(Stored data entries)
BEGIN

(** A record of [id] that reads as the bytes it stands for. *)
Definition record_ok g (id : SegmentId) (s : Segment) : Prop :=
  in_file (g_file g) s ∧ ∃ d o, g_segments g !! id = Some (d, o) ∧
  match o with
  | None => seg_encrypted s = false ∧ region (g_file g) s = d
  | Some s0 => same_seal s0 s ∧ unseal km0 s (region (g_file g) s) = Some d
  end.

Lemma record_ok_mono g g' id s : extends g g' → record_ok g id s → record_ok g' id s.
Proof.
  intros (_ & HS & HF) (Hin & d & o & Ho & Hs). split; [by eapply in_file_prefix|].
  exists d, o. split; [by eapply lookup_weaken|]. by rewrite (region_prefix _ _ _ HF Hin).
Qed.

Lemma record_ok_refs g id s r a : record_ok g id s → record_ok g id (set_refs r a s).
Proof. intros (Hin & d & o & Ho & Hs). split; [done|]. exists d, o. split; [done|]. by destruct o. Qed.

Lemma record_stands g id s : record_ok g id s → ∃ d, stands g id d.
Proof. intros (_ & d & o & Ho & _). by exists d, o. Qed.

(** Bytes read through some record of [id]; any record unseals them. *)
Definition raw_ok g (id : SegmentId) (raw : bytes) : Prop :=
  ∃ d o, g_segments g !! id = Some (d, o) ∧
  match o with
  | None => raw = d
  | Some s0 => ∀ s, same_seal s0 s → unseal km0 s raw = Some d
  end.

Lemma raw_ok_mono g g' id raw : extends g g' → raw_ok g id raw → raw_ok g' id raw.
Proof. intros (_ & HS & _) (d & o & Ho & Hr). exists d, o. split; [by eapply lookup_weaken|done]. Qed.

Lemma record_raw g id s : record_ok g id s → raw_ok g id (region (g_file g) s).
Proof.
  intros (Hin & d & o & Ho & Hs). exists d, o. split; [done|]. destruct o as [s0|]; [|apply Hs].
  destruct Hs as [Hss Hu]. intros s' Hs'. rewrite (unseal_same _ s0 s') by done.
  by rewrite <- (unseal_same _ s0 s).
Qed.

Lemma raw_unseals g id raw s : raw_ok g id raw → record_ok g id s → ∃ d, unseal km0 s raw = Some d ∧ stands g id d.
Proof.
  intros (d & o & Ho & Hr) (_ & d' & o' & Ho' & Hs). assert (d' = d ∧ o' = o) as [-> ->] by (split; congruence).
  exists d. split; [|by exists o]. destruct o as [s0|]; [by apply Hr, Hs|].
  destruct Hs as [He _]. unfold unseal. by rewrite He, Hr.
Qed.

(** Under this policy the segment reads as [out]; a capsule as its data. *)
Definition reads_as g (policy : CompressionPolicy) (id : SegmentId) (out : bytes) : Prop :=
  ∃ d, stands g id d ∧ decompress_for policy d = Ok out.

Definition capsule_ok g (cap : Capsule) (data : bytes) : Prop :=
  cap_size cap = lenZ data ∧
  ∃ outs, Forall2 (reads_as g (compression (cap_policy cap))) (cap_segments cap) outs ∧ concat outs = data.

Lemma reads_as_mono g g' pol id out : extends g g' → reads_as g pol id out → reads_as g' pol id out.
Proof. intros He (d & ? & ?). exists d. split; [by eapply stands_mono|done]. Qed.

Lemma all_read_mono g g' pol ids outs :
  extends g g' → Forall2 (reads_as g pol) ids outs → Forall2 (reads_as g' pol) ids outs.
Proof. intros He Hf. eapply Forall2_impl; [done|]. intros ??. by apply reads_as_mono. Qed.

Lemma capsule_ok_mono g g' cap data : extends g g' → capsule_ok g cap data → capsule_ok g' cap data.
Proof. intros He (? & outs & ? & ?). split; [done|]. exists outs. split; [by eapply all_read_mono|done]. Qed.

(** *** The invariant *)
Record pinv g p : Prop := {
  pv_file : next_offset (lg p) = lenZ (g_file g) ∧ g_file g `prefix_of` nv_file (lg p);
  pv_keys : same_keys km0 (key_manager p) ∧ keys_ok p;
  pv_next : 0 ≤ next_segment_id (rg p);
  pv_given : ∀ id d, stands g id d → 0 ≤ seg_u64 id < next_segment_id (rg p);
  pv_map : ∀ id s, segment_map (lg p) !! id = Some s →
    0 ≤ seg_u64 id < next_segment_id (rg p) ∧ (g_segments g !! id = None ∨ record_ok g id s);
  pv_store : ∀ h id, content_store (rg p) !! h = Some id →
    ∃ d, stands g id d ∧ D d ∧ Dedup.hash_content d = h;
  pv_caps : ∀ c cap, capsules (rg p) !! c = Some cap →
    ∃ data, g_capsules g !! c = Some data ∧ capsule_ok g cap data;
}.

(** A record of a segment somebody names. *)
Lemma pinv_record g p id s d :
  pinv g p → segment_map (lg p) !! id = Some s → stands g id d → record_ok g id s.
Proof. intros Hp Hs [o Ho]. destruct (pv_map _ _ Hp id s Hs) as [_ [Hn|?]]; [congruence|done]. Qed.

(** *** Safe threads
    [rs]: capsule ids a thread has drawn and not yet entered. *)
Definition drawn g (rs : list CapsuleId) : Prop :=
  NoDup rs ∧ ∀ c, c ∈ rs → g_capsules g !! c = None.

Fixpoint psafe {A : Type} (t : Prog WritePipeline Demand Error A) (rs : list CapsuleId) g
    (Φ : Res Error A → list CapsuleId → Ghost → Prop) : Prop :=
  match t with
  | Return r => ∀ g', extends g g' → Φ r rs g'
  | Act d act rest =>
      ∀ g1 rs0 p, extends g g1 → pinv g1 p → drawn g1 (rs ++ rs0) → owed D d p →
      ∃ g2 rs2, extends g1 g2 ∧ pinv g2 (act p) ∧ drawn g2 (rs2 ++ rs0) ∧ psafe (rest p) rs2 g2 Φ
  end.

Lemma psafe_mono {A : Type} (t : Prog WritePipeline Demand Error A) rs g g' Φ :
  extends g g' → psafe t rs g Φ → psafe t rs g' Φ.
Proof.
  intros He. destruct t as [r|d act rest]; simpl.
  - intros Hr g2 He2. apply Hr. by trans g'.
  - intros Hs g1 rs0 p He1. apply Hs. by trans g'.
Qed.

Lemma psafe_conseq {A : Type} (t : Prog WritePipeline Demand Error A) rs g Φ Φ' :
  psafe t rs g Φ → (∀ r rs' g', extends g g' → Φ r rs' g' → Φ' r rs' g') → psafe t rs g Φ'.
Proof.
  revert rs g. induction t as [r|d act rest IH]; intros rs g; simpl; intros Hs HΦ.
  - intros g' He. by apply HΦ, Hs.
  - intros g1 rs0 p He Hp Hd Ho. destruct (Hs g1 rs0 p He Hp Hd Ho) as (g2 & rs2 & He2 & Hp2 & Hd2 & Hr).
    exists g2, rs2. split; [done|]. split; [done|]. split; [done|]. eapply IH; [done|].
    intros r rs' g' He'. apply HΦ. trans g1; [done|]. by trans g2.
Qed.

Lemma psafe_then {A B : Type} (t : Prog WritePipeline Demand Error A) k rs g
    (Φ : Res Error B → list CapsuleId → Ghost → Prop) :
  psafe t rs g (λ r rs' g', psafe (k r) rs' g' Φ) → psafe (prog_then t k) rs g Φ.
Proof.
  revert rs g. induction t as [r|d act rest IH]; intros rs g; simpl.
  - intros Hr. by apply Hr.
  - intros Hs g1 rs0 p He Hp Hd Ho. destruct (Hs g1 rs0 p He Hp Hd Ho) as (g2 & rs2 & ? & ? & ? & ?).
    exists g2, rs2. eauto.
Qed.

(** A thread that keeps its ids, with what it returns. *)
Definition keeps {A : Type} (rs : list CapsuleId) (Q : A → Ghost → Prop)
    (r : Res Error A) (rs' : list CapsuleId) g : Prop :=
  rs' = rs ∧ match r with Ok a => Q a g | Err _ => True | Panic => False end.

Lemma psafe_bind {A B : Type} (t : Prog WritePipeline Demand Error A) k rs g Q
    (Φ : Res Error B → list CapsuleId → Ghost → Prop) :
  psafe t rs g (keeps rs Q) → (∀ e g', Φ (Err e) rs g') →
  (∀ a g', extends g g' → Q a g' → psafe (k a) rs g' Φ) → psafe (prog_bind t k) rs g Φ.
Proof.
  intros Ht He Hk. apply psafe_then. eapply psafe_conseq; [exact Ht|].
  intros [a|e| ] rs' g' Hg [-> HQ]; simpl; [by apply Hk|by intros|done].
Qed.

Lemma psafe_closed {A : Type} (t : Prog WritePipeline Demand Error A) rs g Φ :
  psafe t rs g Φ → psafe t rs g (λ r rs' g', ∀ g2, extends g' g2 → Φ r rs' g2).
Proof.
  revert rs g. induction t as [r|d act rest IH]; intros rs g; simpl.
  - intros Hr g' He g2 He2. apply Hr. by trans g'.
  - intros Hs g1 rs0 p He Hp Hd Ho. destruct (Hs g1 rs0 p He Hp Hd Ho) as (g2 & rs2 & ? & ? & ? & ?).
    exists g2, rs2. eauto 8.
Qed.

Lemma psafe_map_err {A : Type} f (t : Prog WritePipeline Demand Error A) rs g Q :
  psafe t rs g (keeps rs Q) → psafe (prog_map_err f t) rs g (keeps rs Q).
Proof.
  intros Ht%psafe_closed. apply psafe_then. eapply psafe_conseq; [exact Ht|].
  intros r rs' g' _ Hr g2 He2. specialize (Hr g2 He2). by destruct r.
Qed.

Lemma psafe_ret {A : Type} (a : A) rs g Q :
  (∀ g', extends g g' → Q a g') → psafe (prog_ret a) rs g (keeps rs Q).
Proof. intros HQ g' He. split; [done|]. by apply HQ. Qed.

Lemma psafe_return {A : Type} (r : Res Error A) rs g Q :
  r ≠ Panic → (∀ a g', r = Ok a → extends g g' → Q a g') → psafe (Return r) rs g (keeps rs Q).
Proof. intros Hnp HQ g' He. split; [done|]. destruct r; [by eapply HQ|done|done]. Qed.

(** An action that enters no capsule. *)
Lemma psafe_atom {A : Type} d (m : M WritePipeline Error A) rs g (Q : A → Ghost → Prop) :
  (∀ g1 p, extends g g1 → pinv g1 p → owed D d p →
     wp m (λ a p', ∃ g2, extends g1 g2 ∧ g_capsules g2 = g_capsules g1 ∧ pinv g2 p' ∧
             ∀ g3, extends g2 g3 → Q a g3) (λ _ p', pinv g1 p') p) →
  psafe (atom d m) rs g (keeps rs Q).
Proof.
  intros Hw g1 rs0 p He Hp Hd Ho. specialize (Hw g1 p He Hp Ho). unfold wp in Hw. simpl.
  destruct (m p) as [[a|e| ] p']; simpl; [|by exists g1, rs|done].
  destruct Hw as (g2 & He2 & HK & Hp2 & HQ). exists g2, rs. split; [done|]. split; [done|].
  split; [|by intros g3 ?; split; [|by apply HQ]]. unfold drawn. by rewrite HK.
Qed.

(** An action that only reads, or changes nothing the ghost knows of. *)
Lemma psafe_same {A : Type} d (m : M WritePipeline Error A) rs g (Q : A → Ghost → Prop) :
  (∀ g1 p, extends g g1 → pinv g1 p → owed D d p →
     wp m (λ a p', pinv g1 p' ∧ ∀ g3, extends g1 g3 → Q a g3) (λ _ p', pinv g1 p') p) →
  psafe (atom d m) rs g (keeps rs Q).
Proof.
  intros Hw. apply psafe_atom. intros g1 p He Hp Ho. eapply wp_mono; [by apply Hw| |done].
  intros a p' [Hp' HQ]. by exists g1.
Qed.

(** The loop over a list. *)
Lemma psafe_foldM {A B : Type} (I : B → list A → Ghost → Prop) f b l rs g :
  (∀ b l g g', extends g g' → I b l g → I b l g') →
  (∀ b x l g, I b (x :: l) g → psafe (f b x) rs g (keeps rs (λ b', I b' l))) →
  I b l g → psafe (prog_foldM f b l) rs g (keeps rs (λ b', I b' [])).
Proof.
  intros Hmono Hf. revert b g. induction l as [|x l IH]; intros b g Hi; simpl.
  - apply psafe_ret. intros g' He. by eapply Hmono.
  - eapply psafe_bind; [by apply Hf|done|]. intros b' g' He Hi'. by apply IH.
Qed.
End sharing.

(** ** The actions *)
Section actions.
Context {JR : JsonDoc RegistryState} {JN : JsonDoc SegmentMap} `{Crates}.
Context (D : bytes → Prop) (km0 : option KeyManager).
Implicit Types p : WritePipeline.
Implicit Types g : Ghost.
#[local] Abbreviation pinv := (pinv D km0).
#[local] Abbreviation record_ok := (record_ok km0).
#[local] Abbreviation psafe := (psafe D km0).

Lemma pinv_log g p l' :
  pinv g p → next_offset l' = next_offset (lg p) → nv_file l' = nv_file (lg p) →
  (∀ id s, segment_map l' !! id = Some s → segment_map (lg p) !! id = Some s ∨ record_ok g id s) →
  pinv g (set_lg l' p).
Proof.
  intros [[Hn Hf] Hk Hx Hg Hm Hs Hc] Hn' Hf' Hm'. constructor; vs; try done.
  - by rewrite Hn', Hf'.
  - intros id s Hid. destruct (Hm' id s Hid) as [?|Hr]; [by apply Hm|].
    destruct (record_stands _ _ _ _ Hr) as [d Hd]. split; [by eapply Hg|by right].
Qed.

Lemma pinv_reg g p r' :
  pinv g p → next_segment_id r' = next_segment_id (rg p) →
  (∀ h id, content_store r' !! h = Some id → content_store (rg p) !! h = Some id ∨
     ∃ d, stands g id d ∧ D d ∧ Dedup.hash_content d = h) →
  (∀ c cap, capsules r' !! c = Some cap → capsules (rg p) !! c = Some cap ∨
     ∃ data, g_capsules g !! c = Some data ∧ capsule_ok g cap data) →
  pinv g (set_rg r' p).
Proof.
  intros [Hf Hk Hx Hg Hm Hs Hc] Hn Hs' Hc'. constructor; vs; rewrite ?Hn; try done.
  - intros h id Hid. destruct (Hs' h id Hid); [by apply Hs|done].
  - intros c cap Hcap. destruct (Hc' c cap Hcap); [by apply Hc|done].
Qed.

END

Requirement:
Starting at the line that contains "Dedup.hash_content d = h) →", retype each remaining line of the records exactly; that line and the last line are both included.

Exercise answer:
     ∃ d, stands g id d ∧ D d ∧ Dedup.hash_content d = h) →
  (∀ c cap, capsules r' !! c = Some cap → capsules (rg p) !! c = Some cap ∨
     ∃ data, g_capsules g !! c = Some data ∧ capsule_ok g cap data) →
  pinv g (set_rg r' p).
Proof.
  intros [Hf Hk Hx Hg Hm Hs Hc] Hn Hs' Hc'. constructor; vs; rewrite ?Hn; try done.
  - intros h id Hid. destruct (Hs' h id Hid); [by apply Hs|done].
  - intros c cap Hcap. destruct (Hc' c cap Hcap); [by apply Hc|done].
Qed.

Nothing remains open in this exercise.